For Auriemma, the vast majority of his 35 seasons at the helm in Storrs were in the Big East. Though the conference has evolved — especially since the Huskies were last members — the essence of it stays the same. Auriemma’s familiar with the road trips, the gyms and the overall feel of the Big East.

“I certainly know what kind of place Seton Hall is to play at and the significance, for me, of being back in the Big East and what what that brings back,” he said. “For me, it’s pretty special. I’m nervous. I’m anxious to to get down here and play.”

The American was never a fit for UConn a number of ways — geographically, philosophically or in terms of competition. The Huskies famously never lost a conference game in seven seasons and didn’t even come particularly close with just three games decided by single digits over that time.

UConn never needed to be on its A-game in order to win in blowout fashion. Though the Big East isn’t the power conference that it once was, it’s still a strong mid-major league with depth that — until this year — just lacked a true elite program.

“These are games that I think are going to be competed at a little bit of different level than than maybe some of these kids are used to,” Auriemma said.

Last season, Seton Hall gave the Huskies a run for their money in a December non-conference meeting. Without Crystal Dangerfield due to a back injury, UConn trailed by as many as nine points but rallied back for a 92-78 victory thanks in large part to a breakout performance from Aubrey Griffin.

The Pirates could be shorthanded on Tuesday, though. They were missing starters Femi Funeus, Desiree Elmore and key bench player Jasmine Smith in a 71-66 loss to Albany and it’s not clear if any of those three will be back on the court against the Huskies. Luckily, Seton Hall head coach Tony Bozzella is back on the sidelines after battling COVID-19.

The opponent doesn’t necessarily matter for Auriemma, though. UConn could be facing the worst team in the conference, for all he cares. The coach is just happy to be back.
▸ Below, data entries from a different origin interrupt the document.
(* ===== verification/Scheduler.v ===== *)
(** * Running the loop (src/src/lscheduf.c)

    [system.run] runs the loop of libuv.  When the main coroutine of a task runs
    it and all that is left are channels, the loop stops and the task is suspended
    ([lcuU_checksuspend] and [k_resumeall]) until a channel wakes it.  The counters
    of the operations are inputs here; [OperationSys] shows what they count. *)
From S2P Require Import Prelude Steps.

(** [UV_RUN_DEFAULT], [UV_RUN_ONCE] and [UV_RUN_NOWAIT]. *)
Inductive run_mode := RunLoop | RunStep | RunReady.
#[export] Instance run_mode_eq_dec : EqDecision run_mode.
Proof. solve_decision. Defined.

(** Where the call of [system.run] is: in [uv_run], called by [k_resumeall] or by
    [lcuM_run], or yielding. *)
Inductive status := Idle | Running (resumeall : bool) (mode : run_mode) | Suspended.
#[export] Instance status_eq_dec : EqDecision status.
Proof. solve_decision. Defined.

(** [data]: [loop->data] is set; [stopped]: [uv_stop] was called; [pushed]: the
    userdata of channels that [lcuU_checksuspend] left in the stack of the call;
    [asked]: a script called [system.halt] in this run; [returned]: what the last
    run returned; [nasync] and [nactive]: the counters of the scheduler. *)
Record world := World {
  st : status; data : bool; stopped : bool; pushed : nat; asked : bool;
  returned : option bool; nasync : Z; nactive : Z;
}.
Implicit Types (w : world).

Definition initial : world := World Idle false false 0 false None 0 0.

Definition lcu_shallsuspend w : bool := (0 <? nasync w) && (nasync w =? nactive w).

(** [lcuU_checksuspend]; [task]: the state is of a task that has used channels. *)
Definition lcuU_checksuspend (task : bool) w : world :=
  if lcu_shallsuspend w && task then
    World (st w) (data w) true (S (pushed w)) (asked w) (returned w) (nasync w) (nactive w)
  else w.

(** [lcuM_run] up to [uv_run]; [taskmain]: the main coroutine of a task calls it.
    [false]: the error "already running". *)
Definition lcuM_run (mode : run_mode) (taskmain : bool) w : bool * world :=
  if data w then (false, w)
  else
    let status :=
      if bool_decide (mode = RunLoop) && taskmain then
        if lcu_shallsuspend w then Suspended else Running true mode
      else Running false mode in
    (true, World status true (stopped w) 0 false (returned w) (nasync w) (nactive w)).

(** [uv_run] returns; [k_resumeall] yields or ends, [lcuM_run] ends. *)
Definition uv_run_returns w : option world :=
  let pending := 0 <? nactive w in
  let ends := World Idle false false 0 false (Some pending) (nasync w) (nactive w) in
  match st w with
  | Running true _ =>
      if pending && (0 <? Z.of_nat (pushed w))
      then Some (World Suspended (data w) false 0 (asked w) (returned w) (nasync w) (nactive w))
      else Some ends
  | Running false _ => Some ends
  | _ => None
  end.

(** The task is resumed: [k_resumeall] again. *)
Definition k_resumeall w : option world :=
  match st w with
  | Suspended =>
      Some (World (Running true RunLoop) (data w) (stopped w) 0 (asked w) (returned w) (nasync w) (nactive w))
  | _ => None
  end.

Definition lcuM_isrunning w : bool := data w.

(** [false]: the error "not running". *)
Definition lcuM_halt w : bool * world :=
  if data w then
    (true, World (st w) (data w) true (pushed w) true (returned w) (nasync w) (nactive w))
  else (false, w).

(** Operations start and end: in the functions of libuv, or before the loop runs. *)
Definition counted (na nc : Z) w : world :=
  World (st w) (data w) (stopped w) (pushed w) (asked w) (returned w) na nc.

Inductive action :=
  | Run (mode : run_mode) (taskmain : bool)
  | Counts (na nc : Z)
  | Halt
  | CallbackEnd
  | LoopReturns
  | Wake.

Definition exec (task : bool) w (a : action) : option world :=
  match a with
  | Run mode taskmain => Some (lcuM_run mode taskmain w).2
  | Counts na nc => Some (counted na nc w)
  | Halt => Some (lcuM_halt w).2
  | CallbackEnd => Some (lcuU_checksuspend task w)
  | LoopReturns => uv_run_returns w
  | Wake => k_resumeall w
  end.

Definition in_loop w : Prop := exists r m, st w = Running r m.

(** libuv returns when it was stopped, when nothing is active, or after one turn
    for the other modes.  After [uv_stop] it ends the turn it is in, so other
    functions may still be called ([later]). *)
Definition enabled (later : bool) w (a : action) : Prop :=
  match a with
  | Run _ _ => True
  | Counts na nc =>
      0 <= na <= nc /\ st w <> Suspended /\ (later = false -> pushed w = 0%nat)
  | Halt => st w <> Suspended /\ (later = false -> pushed w = 0%nat)
  | CallbackEnd => in_loop w /\ (later = false -> pushed w = 0%nat)
  | LoopReturns => in_loop w /\
      (stopped w = true \/ nactive w = 0 \/ forall r, st w <> Running r RunLoop)
  | Wake => st w = Suspended
  end.

Abbreviation reachable task later := (reached initial (enabled later) (exec task)).

(** ** Properties *)

(** The field of the loop is set while a call of [system.run] is in it or suspended;
    a loop that was stopped was halted or checked. *)
Record inv w : Prop := {
  inv_data : data w = true <-> st w <> Idle;
  inv_mode : forall m, st w = Running true m -> m = RunLoop;
  inv_stop : stopped w = true -> asked w = true \/ (0 < pushed w)%nat;
  inv_idle : ~ in_loop w -> pushed w = 0%nat /\ stopped w = false;
  inv_asked : st w = Idle -> asked w = false;
}.

Lemma not_in_loop w : st w = Idle \/ st w = Suspended -> ~ in_loop w.
Proof. intros [H | H] (r & m & E); congruence. Qed.

Lemma exec_inv task later w a w' : inv w -> enabled later w a -> exec task w a = Some w' -> inv w'.
Proof.
  intros Hi He. pose proof Hi as [H1 H2 H3 H4 H5]. destruct a as [mode tm | na nc | | | |]; cbn [exec].
  - intros [= <-]. unfold lcuM_run. destruct (data w) eqn:Hd; [done |]. cbn [snd].
    assert (st w = Idle) as Hst.
    { destruct (decide (st w = Idle)); [done |]. assert (false = true) by by apply H1. done. }
    destruct (H4 (not_in_loop w (or_introl Hst))) as [_ Hns].
    constructor; cbn; rewrite ?Hns; try done.
    + by repeat case_match.
    + case_bool_decide; destruct tm; cbn; try destruct (lcu_shallsuspend w); naive_solver.
  - intros [= <-]. by constructor.
  - intros [= <-]. unfold lcuM_halt. destruct (data w) eqn:Hd; [| done]. cbn [snd].
    destruct He as [Hns _]. constructor; cbn; try done.
    + by left.
    + intros Hn. exfalso. apply Hn. unfold in_loop. cbn. destruct (st w) as [| r m |] eqn:E; [| eauto | done].
      by destruct (proj1 H1 eq_refl).
    + intros E. by destruct (proj1 H1 eq_refl).
  - intros [= <-]. unfold lcuU_checksuspend. destruct (_ && _); [| done].
    destruct He as [(r & m & Hl) _]. constructor; cbn; try done.
    + right. lia.
    + intros []. by exists r, m.
  - unfold uv_run_returns. destruct (st w) as [| [] m |] eqn:E; try done.
    + case_match; intros [= <-]; constructor; cbn; try done.
      destruct (proj2 H1). done. split; done.
    + intros [= <-]. constructor; cbn; try done.
  - unfold k_resumeall. cbn in He. rewrite He. intros [= <-].
    destruct (H4 (not_in_loop w (or_intror He))) as [_ Hns]. rewrite Hns.
    constructor; cbn; try done.
    + rewrite He in H1. naive_solver.
    + by intros m [= <-].
Qed.

Lemma loop_inv task later w : reachable task later w -> inv w.
Proof.
  apply (reached_preserved _ _ _ inv); [| intros w0 a w'; apply exec_inv].
  constructor; cbn; done.
Qed.

(** When libuv calls nothing after the loop was stopped. *)
Definition strict (task : bool) w : Prop :=
  ((0 < pushed w)%nat \/ st w = Suspended -> lcu_shallsuspend w = true).

Lemma strict_step task w a w' :
  inv w -> strict task w -> enabled false w a -> exec task w a = Some w' -> strict task w'.
Proof.
  unfold strict. intros Hi Hs He. destruct a as [mode tm | na nc | | | |]; cbn [exec].
  - intros [= <-]. unfold lcuM_run. destruct (data w); [done |]. cbn.
    intros [? | Hst]; [lia |]. change (lcu_shallsuspend w = true).
    destruct (bool_decide _ && tm); [| done]. by destruct (lcu_shallsuspend w).
  - intros [= <-]. destruct He as (_ & Hns & Hp). specialize (Hp eq_refl). cbn. intros [? | ?]; [lia | done].
  - intros [= <-]. unfold lcuM_halt. destruct (data w); done.
  - intros [= <-]. unfold lcuU_checksuspend. destruct (lcu_shallsuspend w && task) eqn:Hc; [| done].
    intros _. apply andb_true_iff in Hc as [Hc _]. exact Hc.
  - unfold uv_run_returns. destruct (st w) as [| [] m |] eqn:E; try done.
    + case_match eqn:Hp; intros [= <-]; cbn; [| intros [? | ?]; [lia | done]].
      intros _. apply andb_true_iff in Hp as [_ Hp%Z.ltb_lt]. apply Hs. left. lia.
    + intros [= <-]. cbn. intros [? | ?]; [lia | done].
  - unfold k_resumeall. cbn in He. rewrite He. intros [= <-]. cbn. intros [? | ?]; [lia | done].
Qed.

Lemma loop_strict task w : reachable task false w -> inv w /\ strict task w.
Proof.
  apply (reached_preserved _ _ _ (fun w => inv w /\ strict task w)).
  - split; [constructor; cbn; done | intros [? | ?]; [cbn in *; lia | done]].
  - intros w0 a w' [Hi Hs] He Hx. split; [by apply (exec_inv task false w0 a) | by apply (strict_step task w0 a)].
Qed.



(** A task whose script calls [system.halt] does not return from [system.run] when
    channels are all that is left: it is suspended.  And when a function that is
    called in the turn in which the loop was stopped starts an operation that is
    not on a channel, the task is suspended while that operation is active, and no
    loop runs to end it. *)
Theorem suspended_without_reason :
  (exists w, reachable true false w /\ asked w = true /\ st w = Suspended) /\
  (exists w, reachable true true w /\ st w = Suspended /\ nasync w < nactive w).
Proof.
  split.
  - apply (reached_run _ _ _ [Run RunLoop true; Counts 1 1; Halt; CallbackEnd; LoopReturns]).
    cbn -[exec]. unfold in_loop. repeat (split; [vm_compute; naive_solver lia |]). vm_compute. naive_solver lia.
  - apply (reached_run _ _ _ [Run RunLoop true; Counts 3 3; CallbackEnd; Counts 2 3; CallbackEnd; LoopReturns]).
    cbn -[exec]. unfold in_loop. repeat (split; [vm_compute; naive_solver lia |]). vm_compute. naive_solver lia.
Qed.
“It’s a Big East game,” he said. “That’s all I need to know.”

Adjusting to life without fans

UConn is used to playing in front of a crowd. While the stands at Gampel Pavilion and the XL Center have been filled for the past 25 years, the Huskies typically draw a plenty of fans wherever they travel as well. So the team’s first experience in front of empty season was an adjustment for Auriemma.
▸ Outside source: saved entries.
(** In both modes the part of the memory that is filled is the one of the
    positions that are given, and the memory, or false and the error, is returned. *)
Theorem random_fills (L : St) (Hy : yieldable = true) (Hnil : checkmemory LNil = None)
    (Hs : forall c, uv_sync c = answer c) (Hint : forall c, int (answer c) = answer c) :
  system_random L =
    (_ <- lcuL_checknoyieldmode L 4;; c <- outputbuf L;;
     Ok (c, if answer c <? 0
            then [LBoolean false; LString (strerror (answer c)); LInteger (- answer c)]
            else [arg L 1])).
Proof.
  assert (forall L' err, values L' = [arg L 1] ->
    let x := Results.lcuL_pushresults strerror L' 1 err in
    returned x.1 x.2 = if err <? 0 then [LBoolean false; LString (strerror err); LInteger (- err)] else [arg L 1])
    as Hres.
  { intros L' err HL'. cbv zeta. unfold Results.lcuL_pushresults. destruct (err <? 0); cbn [fst snd Nat.eqb].
    - apply (returned_app _ []); [| done]. unfold Results.lcuL_pusherrres, Results.lcu_pusherror. cbn [fst snd].
      rewrite !values_push, (values_pop L' [] [arg L 1]), <- !app_assoc by done. done.
    - by apply (returned_app _ []). }
  assert (forall c, outputbuf L = Ok c -> values (lua_settop L 1) = [arg L 1]) as Hmem.
  { unfold outputbuf. intros c. destruct (checkmemory (arg L 1)) eqn:Hm; [| done]. intros _.
    rewrite values_settop. unfold arg in *. destruct (values L) as [| v l] eqn:HL; [cbn in Hm; congruence |].
    by destruct l. }
  unfold system_random. destruct (lcuL_checknoyieldmode L 4) as [n | | | | |]; cbn [rbind]; try done.
  destruct (ctrue n).
  { unfold callrandom. destruct (outputbuf L) as [c | | | | |]; cbn [rbind fst snd]; try done.
    rewrite Hs. by rewrite (Hres _ _ (Hmem c eq_refl)). }
  unfold lcuT_resetcoreqk. rewrite Hy. set (L2 := match wait with Some _ => _ | None => L end).
  assert (values L2 = values L) as HL2 by (unfold L2; destruct wait; [apply values_after_previous | done]).
  assert (outputbuf L2 = outputbuf L) as Hc.
  { unfold outputbuf, optinteger, checkinteger. by rewrite !(arg_ext _ _ _ HL2). }
  unfold k_setuprand, callrandom. rewrite Hc.
  destruct (outputbuf L) as [c | | | | |]; cbn [rbind fst snd]; try done. specialize (Hmem c eq_refl).
  set (L3 := lua_settop L2 1).
  assert (values L3 = [arg L 1]) as HL3 by (unfold L3; by rewrite values_settop, HL2, <- values_settop).
  unfold arm, answer.
  destruct (Z.ltb_spec (uv_start c) 0) as [Hneg | Hpos]; cbn [rbind].
  - rewrite (proj2 (Z.ltb_lt _ _) Hneg), startedopk_returns by done. do 2 f_equal.
    apply (returned_app _ (values L3)); [| done].
    unfold Results.lcuL_pusherrres, Results.lcu_pusherror. cbn [fst snd]. by rewrite !values_push, <- !app_assoc.
  - rewrite startedopk_waits. cbv zeta. unfold id. set (L4 := lua_remove _ _).
    assert (values L4 = [arg L 1] ++ [LInteger (uv_done c)]) as HL4.
    { rewrite <- HL3. apply values_without_sched. intros L'. apply values_push. }
    unfold returnrand. cbn [rbind]. f_equal. f_equal.
    assert (int (tointeger L4 2) = uv_done c) as ->.
    { unfold tointeger, arg. rewrite HL4. cbn [app lookup list_lookup Nat.sub default from_option id].
      rewrite tointegerx_integer. cbn [from_option id]. specialize (Hint c). unfold answer in Hint.
      by rewrite (proj2 (Z.ltb_ge _ _) Hpos) in Hint. }
    apply Hres. by rewrite values_settop, HL4.
Qed.
End random.

Abbreviation files_sizes := (fun v => match v with LUserdata 3 => Some 8 | _ => None end).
Though he mentioned it was easier to communicate with players — “It’s bad for the players ‘cause they can’t look over and go ‘I can’t hear you,” he quipped — Auriemma’s entire feel for the game was thrown off.

“What what was different was the lack of a reaction to anything that happened,” he said.

“It’s almost numbing,” Auriemma added later. “Like, one play leads to the next to the next to the next to the next to the next and next thing, you know ‘Hey it’s halftime. Let’s go inside.’ ... I just think it’s difficult to feel the ebb and flow of the game. The rhythm of the game, the tempo of the game, the rhythm of the crowd.”